6 Votre entourage peut-il influencer votre propre état de santé ?

Dans la vie de tous les jours, adopter un comportement à risque pour la santé tel que fumer, boire trop d’alcool ou avoir un mauvais régime alimentaire, a de fait un impact de long terme sur la vie d’un individu. Ces relations ont été étudiées dans la littérature scientifique et sont en général bien connues du public.

La question posée dans ce chapitre est celle-ci : les habitudes des citoyens d’un pays peuvent-elles déteindre sur vous et, que vous adoptiez vous-même un comportement à risque ou non, l’état de santé des autres personnes peut-il influencer le vôtre ? Cette question, parmi d’autres, est celle que Tereswa García-Muñoz et ses coauteurs ont décidé de se poser en s’appuyant sur les données de SHARE dans leur étude parue en 20181.

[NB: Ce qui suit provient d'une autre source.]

Lemma cropImage_canvas : forall cos sin inside encodable c0 img cp os,
  fst (cropImage cos sin inside encodable c0 img cp os)
  = crop_draw inside (crop_clip cos sin (crop_setup cos sin inside c0 cp) cp) img cp.
Proof.
  intros. unfold cropImage. cbv zeta.
  destruct os as [[rt |] |]; try reflexivity.
  destruct (rt_enabled rt); [| reflexivity].
  destruct (_ || _)%bool; [reflexivity |].
  destruct (_ || _)%bool; reflexivity.
Qed.

Lemma drawImage_outside_clip : forall inside c img sx sy sw sh dx dy dw dh i j,
  in_clip inside c (pixel_centre i j) = false ->
  c_px (drawImage inside c img sx sy sw sh dx dy dw dh) i j = c_px c i j.
Proof.
  intros inside c img sx sy sw sh dx dy dw dh i j H. unfold drawImage, painted_point.
  destruct c as [w h px m cl st p]. cbn [with_px c_px].
  rewrite H, andb_false_r. reflexivity.
Qed.

(** C7. When [borderRadius > 0], [cropImage] establishes, after
    [restore] and [save], a clip region that is exactly one path: the
    rounded rectangle over the output box [(0, 0, width, height)] whose
    corner radius is [min(width, height) * borderRadius / 2] clamped to
    [min(radius, width / 2, height / 2)] (up to equal coordinates). After
    the clip, the transform equals the one built before it: the move to
    the centre, the rotation and the flip. Every pixel whose centre lies
    outside the clip region stays transparent in the processor's canvas. *)
Theorem cropImage_rounded_clip : forall cos sin inside encodable c0 img cp outputSettings,
  (0 < borderRadius_of cp)%Q ->
  let c1 := crop_setup cos sin inside c0 cp in
  let c2 := crop_clip cos sin c1 cp in
  let w := inject_Z (cp_width cp) in
  let h := inject_Z (cp_height cp) in
  let r := Qmin (Qmin (inject_Z (Z.min (cp_width cp) (cp_height cp)) * borderRadius_of cp / 2)
                      (w / 2)) (h / 2) in
  c_ctm c2 = c_ctm c1
  /\ (exists p, c_clip c2 = [p] /\ path_eqv p (rounded_rect w h r))
  /\ (forall i j, in_clip inside c2 (pixel_centre i j) = false ->
        c_px (fst (cropImage cos sin inside encodable c0 img cp outputSettings)) i j = None).
Proof.
  intros cos sin inside encodable c0 img cp os Hb c1 c2 w h r.
  assert (Hb' : Qlt_bool 0 (borderRadius_of cp) = true).
  { unfold Qlt_bool. apply negb_true_iff. apply not_true_is_false. intros H.
    apply Qle_bool_iff in H. apply (Qlt_not_le _ _ Hb H). }
  split; [| split].
  - unfold c2, c1, crop_clip, crop_setup. cbv zeta. rewrite Hb'.
    destruct (negb (Qeq_bool (rotation_of cp) 0)); reflexivity.
  - destruct (crop_setup_shape cos sin inside c0 cp) as [px [m [E _]]].
    exists (c_path (createRoundedRectPath
                     (mkCtx (canvas_dim (cp_width cp) 300) (canvas_dim (cp_height cp) 150)
                        px mat_id [] [] []) 0 0 w h
                     (inject_Z (Z.min (cp_width cp) (cp_height cp)) * borderRadius_of cp / 2))).
    split.
    + unfold c2, c1. rewrite E. unfold crop_clip. cbv zeta. rewrite Hb'.
      destruct (negb (Qeq_bool (rotation_of cp) 0)); reflexivity.
    + apply rounded_path_id. reflexivity.
  - intros i j Hi. rewrite cropImage_canvas. unfold crop_draw. cbv zeta.
    rewrite restore_px, drawImage_outside_clip by exact Hi.
    rewrite crop_clip_px. destruct (crop_setup_shape cos sin inside c0 cp) as [px [m [E Hp]]].
    rewrite E. apply Hp.
Qed.

Lemma Qfloor_half : forall k : Z, Qfloor (inject_Z k + (1 # 2)) = k.
Proof.
  intros k. unfold Qfloor, Qplus, inject_Z. simpl.
  rewrite Z.div_add_l by lia. simpl. apply Z.add_0_r.
Qed.

Lemma inverse_translation : forall m p,
  ma m == 1 -> mb m == 0 -> mc m == 0 -> md m == 1 ->
  exists q, mat_inverse_apply m p = Some q
            /\ fst q == fst p - me m /\ snd q == snd p - mf m.
Proof.
  intros m p Ha Hb Hc Hd. unfold mat_inverse_apply.
  assert (Hdet : ma m * md m - mb m * mc m == 1) by (rewrite Ha, Hb, Hc, Hd; ring).
  destruct (Qeq_bool (ma m * md m - mb m * mc m) 0) eqn:E.
  - apply Qeq_bool_iff in E. rewrite Hdet in E. discriminate.
  - eexists. split; [reflexivity |]. simpl. rewrite Hdet, Ha, Hb, Hc, Hd. split; field.
Qed.

Lemma Qlt_bool_true : forall a b, a < b -> Qlt_bool a b = true.
Proof.
  intros a b H. unfold Qlt_bool. apply negb_true_iff, not_true_is_false. intros H'.
  apply Qle_bool_iff in H'. apply (Qlt_not_le _ _ H H').
Qed.

Lemma canvas_dim_in : forall v d, (0 < v <= 2147483647)%Z -> canvas_dim v d = v.
Proof.
  intros v d H. unfold canvas_dim.
  destruct (Z.leb_spec 0 v) as [H1 | H1]; [| lia].
  destruct (Z.leb_spec v 2147483647) as [H2 | H2]; [reflexivity | lia].
Qed.

Lemma crop_setup_plain_ctm : forall cos sin inside c0 cp,
  Qeq_bool (rotation_of cp) 0 = true -> flipH_of cp = false -> flipV_of cp = false ->
  let m := c_ctm (crop_setup cos sin inside c0 cp) in
  ma m == 1 /\ mb m == 0 /\ mc m == 0 /\ md m == 1
  /\ me m == inject_Z (cp_width cp) / 2 /\ mf m == inject_Z (cp_height cp) / 2.
Proof.
  intros cos sin inside c0 cp Hr Hh Hv m. unfold m, crop_setup. cbv zeta.
  rewrite Hr, Hh, Hv. cbn [negb c_ctm scale translate save clearRect with_px
    set_canvas_height set_canvas_width mat_id ma mb mc md me mf].
  repeat match goal with |- _ /\ _ => split end; ring.
Qed.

La consommation de tabac, d’alcool, et l’obésité sont en effet des facteurs qui contribuent de façon importante aux problèmes de santé chroniques autrement appelés maladies « non transmissibles » : cancers, maladies cardiovasculaires, diabète ou encore cholestérol, pour ne citer que les plus connus. La prévalence de ces affections non transmissibles a également un coût important pour le système de sécurité sociale. Divers chapitres de cet ouvrage parlent de manière détaillée des causes, des conséquences et des possibles remèdes à ces affections ou maladies chroniques.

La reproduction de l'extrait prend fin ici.